Your task: Which lines have the string "argb"? Copy all of them from the entries below.

+ + + + +

(** Without "--" all words go to [main], and nothing but the line is written. *)
Theorem boot_without_separator fuel names libs lnames pnames m errno arg0 argb line junk prog :
  line_ok fuel names libs lnames pnames m argb line junk ->
  (arg0 <> 0 -> str fuel names m arg0 prog) ->
  zlen (ArgParse.words 0 None line) + zlen (heads arg0) < MAXNBARGS -> LIB_ARG_SEP ∉ ArgParse.words 0 None line ->
  exists argv m1, boot_args fuel libs m errno arg0 argb (size line junk) = Some (Main argv errno m1) /\
    (forall x, ~ (argb <= x < argb + size line junk) -> m1 !! x = m !! x) /\
    Forall2 (cstr m1) argv ((if arg0 =? 0 then [] else [prog]) ++ ArgParse.words 0 None line).
Proof.
  intros Hok Harg Hc Hn. destruct (entry_argp fuel names libs lnames pnames m argb line junk Hok arg0 prog Harg Hc) as (argv & m1 & E & Hk & Hfr & Hstr).
  exists argv, m1. unfold boot_args. rewrite E. cbn [mbind option_bind]. split; [|split; [done|eapply Forall2_impl; [exact Hstr|]; intros p l Hp; apply Hp]].
  unfold ukplat_entry_args. destruct argv as [|p0 [|p1 args]]; [done..|]. assert (Hr : kernel_arg_range_fetch m1 (p1 :: args) 0 = Some (-1)).
  { destruct (arg0 =? 0); cbn [app] in Hstr.
    - destruct (ArgParse.words 0 None line) as [|w ws]; [by inversion Hstr|]. apply Forall2_cons in Hstr as [_ Hstr]. apply not_elem_of_cons in Hn as [_ Hn]. by eapply range_fetch_none.
    - apply Forall2_cons in Hstr as [_ Hstr]. by eapply range_fetch_none. }
  unfold uk_libparam_parse. rewrite Hr. done.
Qed.
(** ** A boot *)

(** [app lib.x=-7 lib.y = 300 -- 'a b'] at 144, with double quotes, in front of the parameters at 240. *)
Definition demo_line : list Z := [97; 112; 112; 32; 108; 105; 98; 46; 120; 61; 45; 55; 32; 108; 105; 98; 46; 121; 32; 61; 32; 51; 48; 48; 32; 45; 45; 32; 34; 97; 32; 98; 34].
Definition demo_boot : mem :=
  list_to_map (map (fun i => (i, default 0 ((mem_of 96 [108; 105; 98] ∪ mem_of 112 [108; 105; 98; 46; 120] ∪ mem_of 128 [108; 105; 98; 46; 121] ∪ mem_of 144 demo_line) !! i))) (seqZ 96 192)).
Definition demo_zone (a : Z) : Prop := 96 <= a < 144.

Lemma demo_str p l : strb demo_boot p l && (8 * ((p + zlen l) / 8) + 8 <=? 144) = true -> str 40 demo_zone demo_boot p l.
Proof.
  intros H. apply andb_true_iff in H as [H Hz]. apply Z.leb_le in Hz. destruct (strb_ok _ _ _ H) as [H1 H2 H3 H4 H5 H6 H7]. split; try done. intros a Ha. specialize (H3 a Ha). unfold demo_safe, demo_zone in *. lia.
Qed.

+ + + + +

Solved exercise:
Theorem boot_without_separator fuel names libs lnames pnames m errno arg0 argb line junk prog :
  line_ok fuel names libs lnames pnames m argb line junk ->
  exists argv m1, boot_args fuel libs m errno arg0 argb (size line junk) = Some (Main argv errno m1) /\
    (forall x, ~ (argb <= x < argb + size line junk) -> m1 !! x = m !! x) /\
  intros Hok Harg Hc Hn. destruct (entry_argp fuel names libs lnames pnames m argb line junk Hok arg0 prog Harg Hc) as (argv & m1 & E & Hk & Hfr & Hstr).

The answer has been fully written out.